* [Exercise]
Quote all entries in full, exactly.
═════ Records shown
(** The streams: [None] ends a stream, [Err] is a failure of it. *)
Class Streams `{Wire} := {
  block_events : nat → Poll (option (result unit BlockEvent));
  fragment_events : nat → Poll (option (result unit RawFragment));
  gossip_events : nat → Poll (option (result unit (list RawNode)));
  block_solicitations : nat → Poll (option (list RawId));
  chain_pulls : nat → Poll (option (list RawId * RawId));
}.

Module NetClient.
Import Subscription.

Inductive ProcessingOutcome := Continue | Disconnect.

Section client.
Context `{HWire : Wire} {P : Type} `{HTable : !PeerTable P} `{HEnv : Env} `{HStreams : !Streams}.

Abbreviation W := (World (P := P)).

Abbreviation sink X := (prog (W * X) Code).

(** What the spawned tasks do. *)
Inductive Task :=
| UploadBlocks (ids : list HeaderId)
| PushHeaders (from : list HeaderId) (to : HeaderId)
| SendToBlockTask (m : BlockMsg)
| RequestBlocks (ids : list RawId) (handle : nat)
| RequestHeaders (from : list RawId) (to : RawId) (handle : nat).

Record History := mkHistory {
  events_taken : list BlockEvent;
  fragments_taken : list RawFragment;
  gossip_taken : list (list RawNode);
}.

Record Client := mkClient {
  c_block : BlockAnnouncementProcessor;
  c_fragment : FragmentProcessor;
  c_gossip : GossipProcessor;
  incoming_block_announcement : option RawHeader;
  incoming_solicitation : option ClientMsg;
  shutting_down : bool;
  spawned : list Task;
  history : History;
}.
══════════
* [Response area]
(** The streams: [None] ends a stream, [Err] is a failure of it. *)
Class Streams `{Wire} := {
  block_events : nat → Poll (option (result unit BlockEvent));
  fragment_events : nat → Poll (option (result unit RawFragment));
  gossip_events : nat → Poll (option (result unit (list RawNode)));
  block_solicitations : nat → Poll (option (list RawId));
  chain_pulls : nat → Poll (option (list RawId * RawId));
}.

Module NetClient.
Import Subscription.

Inductive ProcessingOutcome := Continue | Disconnect.

Section client.
Context `{HWire : Wire} {P : Type} `{HTable : !PeerTable P} `{HEnv : Env} `{HStreams : !Streams}.

Abbreviation W := (World (P := P)).

Abbreviation sink X := (prog (W * X) Code).

(** What the spawned tasks do. *)
Inductive Task :=
| UploadBlocks (ids : list HeaderId)
| PushHeaders (from : list HeaderId) (to : HeaderId)
| SendToBlockTask (m : BlockMsg)
| RequestBlocks (ids : list RawId) (handle : nat)
| RequestHeaders (from : list RawId) (to : RawId) (handle : nat).

Record History := mkHistory {
  events_taken : list BlockEvent;
  fragments_taken : list RawFragment;
  gossip_taken : list (list RawNode);
}.

Record Client := mkClient {
  c_block : BlockAnnouncementProcessor;
  c_fragment : FragmentProcessor;
  c_gossip : GossipProcessor;
  incoming_block_announcement : option RawHeader;
  incoming_solicitation : option ClientMsg;
  shutting_down : bool;
  spawned : list Task;
  history : History;
}.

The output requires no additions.